The famed British musicologist, Julian Johnson, once said: “If it now strikes us as amusing that music was once linked to astronomy or natural science, that is only because we fail to recognize ourselves there and the historical development of our own attempts to understand the world. If we no longer take music seriously as a way of defining our relation to the external world, perhaps we have become not more sophisticated, but simply more self-absorbed.”

The Bible says that man was “created in the image of God.” Nowhere is this image more evident than in the human capacity to compose, invent and create.  But if we are created in the image of the Creator of the universe, is it possible that the Creator of the universe is reaching out to us through math and music and our own creative potential?  Beethoven certainly thought so.

The math in music speaks to the heart of a creative God who wants to communicate to us.  He does so not only through the natural laws, but also through our emotions and spirit.
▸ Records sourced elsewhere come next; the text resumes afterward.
(** ** [str.strip()] *)

Fixpoint lstrip (s : pystr) : pystr :=
  match s with
  | c :: s' => if is_space c then lstrip s' else s
  | [] => []
  end.

Definition strip (s : pystr) : pystr := reverse (lstrip (reverse (lstrip s))).

(** ** [needle in haystack] *)

Fixpoint is_prefix (p s : pystr) : bool :=
  match p, s with
  | [], _ => true
  | c :: p', d :: s' => bool_decide (c = d) && is_prefix p' s'
  | _ :: _, [] => false
  end.

Fixpoint contains (needle hay : pystr) : bool :=
  is_prefix needle hay || match hay with [] => false | _ :: hay' => contains needle hay' end.

(** ** [str.replace(a, b)] for one character by one character *)

Definition replace_char (a b : uchar) (s : pystr) : pystr :=
  map (fun c => if bool_decide (c = a) then b else c) s.

(** ** [str.isdigit()] *)

Definition isdigit (s : pystr) : bool := bool_decide (s <> []) && forallb is_digit s.

(** ** [int()] and [float()] *)

(** One digit of a decimal numeral. *)
Definition digit_step (acc : option N) (c : uchar) : option N :=
  v ← acc; d ← decimal_value c; Some (10 * v + N.of_nat d)%N.

(** The value of a string of decimal digits ([None] when one character
    is not a decimal digit), most significant digit first. *)
Definition digits_value (s : pystr) : option N :=
  foldl digit_step (Some 0%N) s.

(** The sign characters [-] and [+]. *)
Definition minus : uchar := 45%N.
Definition plus : uchar := 43%N.

(** [int()] of an unsigned numeral: at least one digit, every character
    a decimal digit. *)
Definition py_uint (t : pystr) : option Z :=
  if bool_decide (t = []) then None else Z.of_N <$> digits_value t.

(** [int(s)]: CPython strips white space, reads an optional sign and
    accepts every Nd digit; it raises [ValueError] on an empty numeral or
    on a character that is not a decimal digit (a superscript [²] passes
    [isdigit()] but not [int()]).  The underscores between digits that
    CPython also accepts are not modelled: the parser passes strings of
    [\d] or [isdigit()] characters. *)
Definition py_int (s : pystr) : option Z :=
  match strip s with
  | c :: t =>
      if bool_decide (c = minus) then Z.opp <$> py_uint t
      else if bool_decide (c = plus) then py_uint t else py_uint (c :: t)
  | [] => None
  end.

(** The decimal [m / 10^e]. *)
Definition dec (m : Z) (e : nat) : Q := Qmake m (Z.to_pos (10 ^ Z.of_nat e)).

Definition dot : uchar := 46%N.
Definition comma : uchar := 44%N.

(** [float()] of an unsigned decimal numeral: one optional dot, at
    least one digit. *)
Definition py_ufloat (t : pystr) : option Q :=
  match split_on dot t with
  | [ip] => if bool_decide (ip = []) then None
            else (fun v => dec (Z.of_N v) 0) <$> digits_value ip
  | [ip; fp] =>
      if bool_decide (ip = [] /\ fp = []) then None
      else iv ← digits_value ip; fv ← digits_value fp;
           Some (dec (Z.of_N iv * 10 ^ Z.of_nat (length fp) + Z.of_N fv) (length fp))
  | _ => None
  end.

(** [float(s)]: white space stripped, an optional sign, then a decimal
    numeral; CPython raises [ValueError] otherwise.  The value is the
    exact decimal: the rounding to binary64 is not modelled, nor the
    exponents, [inf], [nan] and underscores CPython also reads, which no
    string the parser converts can hold (they come from [[\d.,]+]
    captures). *)
Definition py_float (s : pystr) : option Q :=
  match strip s with
  | c :: t =>
      if bool_decide (c = minus) then Qopp <$> py_ufloat t
      else if bool_decide (c = plus) then py_ufloat t else py_ufloat (c :: t)
  | [] => None
  end.

(** ** Laws *)

Lemma split_on_not_nil sep s : split_on sep s <> [].
Proof. induction s as [|c s IH]; simpl; py_case; done. Qed.

Lemma split_on_cons_nonsep sep c s :
  c <> sep -> exists w ws, split_on sep s = w :: ws /\ split_on sep (c :: s) = (c :: w) :: ws.
Proof.
  intros Hc. simpl. rewrite bool_decide_eq_false_2 by done.
  destruct (split_on sep s) as [|w ws] eqn:E; [by apply split_on_not_nil in E|]. eauto.
Qed.

Lemma join_on_cons sep w ws : ws <> [] -> join_on sep (w :: ws) = w ++ sep :: join_on sep ws.
Proof. by destruct ws. Qed.

Lemma join_on_cons_char sep c w ws :
  join_on sep ((c :: w) :: ws) = c :: join_on sep (w :: ws).
Proof. by destruct ws. Qed.

(** [sep.join(s.split(sep)) == s] *)
Lemma join_split sep s : join_on sep (split_on sep s) = s.
Proof.
  induction s as [|c s IH]; [done|]. simpl. case_bool_decide as Hc.
  - subst. rewrite join_on_cons by apply split_on_not_nil. by rewrite IH.
  - destruct (split_on sep s) as [|w ws] eqn:E; [by apply split_on_not_nil in E|].
    rewrite join_on_cons_char. f_equal. exact IH.
Qed.

(** No piece of a split holds the separator. *)
Lemma split_on_pieces sep s w : w ∈ split_on sep s -> sep ∉ w.
Proof.
  revert w. induction s as [|c s IH]; simpl; intros w Hw.
  - apply list_elem_of_singleton in Hw as ->. set_solver.
  - case_bool_decide as Hc.
    + apply elem_of_cons in Hw as [->|Hw]; [set_solver|auto].
    + destruct (split_on sep s) as [|w' ws] eqn:E; [by apply split_on_not_nil in E|].
      apply elem_of_cons in Hw as [->|Hw].
      * assert (sep ∉ w') by (apply IH; left). set_solver.
      * apply IH. by right.
Qed.

Lemma split_on_nosep sep w : sep ∉ w -> split_on sep w = [w].
Proof.
  induction w as [|c w IH]; intros Hw; [done|]. simpl.
  rewrite bool_decide_eq_false_2 by set_solver. rewrite IH by set_solver. done.
Qed.

Lemma split_on_app sep w t : sep ∉ w -> split_on sep (w ++ sep :: t) = w :: split_on sep t.
Proof.
  induction w as [|c w IH]; intros Hw; simpl.
  - by rewrite bool_decide_eq_true_2.
  - rewrite bool_decide_eq_false_2 by set_solver. rewrite IH by set_solver. done.
Qed.

(** A separator between two strings separates their pieces. *)
Lemma split_on_app_sep sep a b : split_on sep (a ++ sep :: b) = split_on sep a ++ split_on sep b.
Proof.
  induction a as [|c a IH]; simpl; [by rewrite bool_decide_eq_true_2|].
  case_bool_decide; [by rewrite IH|]. rewrite IH.
  destruct (split_on sep a) as [|w ws] eqn:E; [by apply split_on_not_nil in E|]. done.
Qed.

(** [sep.join(ws).split(sep) == ws] when no piece holds [sep]. *)
Lemma split_join sep ws :
  ws <> [] -> Forall (fun w => sep ∉ w) ws -> split_on sep (join_on sep ws) = ws.
Proof.
  induction ws as [|w ws IH]; intros Hne Hws; [done|].
  apply Forall_cons in Hws as [Hw Hws]. destruct ws as [|w' ws].
  - by apply split_on_nosep.
  - rewrite join_on_cons by done. rewrite split_on_app by done. by rewrite IH.
Qed.

Lemma is_prefix_spec p s : is_prefix p s = true <-> exists b, s = p ++ b.
Proof.
  revert s. induction p as [|c p IH]; intros [|d s]; simpl.
  - split; eauto.
  - split; eauto.
  - split; [done|]. by intros [b ?].
  - rewrite andb_true_iff, bool_decide_eq_true, IH. split.
    + intros [-> [b ->]]. eauto.
    + intros [b [= -> ->]]. eauto.
Qed.

(** [needle in hay] holds exactly when [needle] is a factor of [hay]. *)
Lemma contains_spec n h : contains n h = true <-> exists a b, h = a ++ n ++ b.
Proof.
  induction h as [|d h IH]; simpl; rewrite orb_true_iff, is_prefix_spec.
  - split.
    + intros [[b Hb]|?]; [|done]. by exists [], b.
    + intros [[|x a] [b Hb]]; [left; eauto|done].
  - rewrite IH. split.
    + intros [[b Hb]|[a [b Hb]]].
      * by exists [], b.
      * exists (d :: a), b. by rewrite Hb.
    + intros [[|x a] [b Hb]]; [left; eauto|].
      injection Hb as -> ->. right. eauto.
Qed.

Lemma lstrip_suffix s : lstrip s `suffix_of` s.
Proof.
  induction s as [|c s IH]; simpl; [done|].
  destruct (is_space c); [by apply suffix_cons_r|done].
Qed.

Lemma lstrip_head s c t : lstrip s = c :: t -> is_space c = false.
Proof.
  induction s as [|d s IH]; simpl; [done|].
  destruct (is_space d) eqn:E; [done|]. by intros [= <- _].
Qed.

Lemma lstrip_fix s : (forall c t, s = c :: t -> is_space c = false) -> lstrip s = s.
Proof. destruct s as [|c t]; intros H; [done|]. simpl. by rewrite (H c t). Qed.

(** [s.strip()] is a factor of [s] that neither starts nor ends with a
    white-space character. *)
Lemma strip_spec s :
  (exists a b, s = a ++ strip s ++ b) /\
  (forall c t, strip s = c :: t -> is_space c = false) /\
  (forall c t, strip s = t ++ [c] -> is_space c = false).
Proof.
  unfold strip. destruct (lstrip_suffix s) as [a Ha].
  destruct (lstrip_suffix (reverse (lstrip s))) as [b Hb].
  split; [|split].
  - exists a, (reverse b).
    assert (lstrip s = reverse (lstrip (reverse (lstrip s))) ++ reverse b) as Hl.
    { rewrite <- reverse_app, <- Hb. by rewrite reverse_involutive. }
    rewrite <- Hl. exact Ha.
  - intros c t Hct.
    assert (lstrip (reverse (lstrip s)) = reverse t ++ [c]) as H1.
    { rewrite <- (reverse_involutive (lstrip (reverse (lstrip s)))), Hct.
      by rewrite reverse_cons. }
    rewrite H1, app_assoc in Hb. apply (f_equal reverse) in Hb.
    rewrite reverse_involutive, reverse_app in Hb. simpl in Hb.
    by apply lstrip_head in Hb.
  - intros c t Hct. apply (f_equal reverse) in Hct.
    rewrite reverse_involutive, reverse_app in Hct. simpl in Hct.
    by apply lstrip_head in Hct.
Qed.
He aims to speak directly to us. Beethoven’s music speaks of tension, which we have all experienced in life and the resolution we long for.

In the Bible, the God of our universe also speaks of this tension and resolution, but His resolution is the definitive one. Our solace rests not simply in the cadence of a V to i chord progression, but in the One who created math and music, our rationality and the yearnings of our hearts.  If you’re seeking a connection between your heart and your mind, perhaps this is the missing piece.

Mia Chung is a Professor of Interpretive Analysis at Curtis Institute of Music.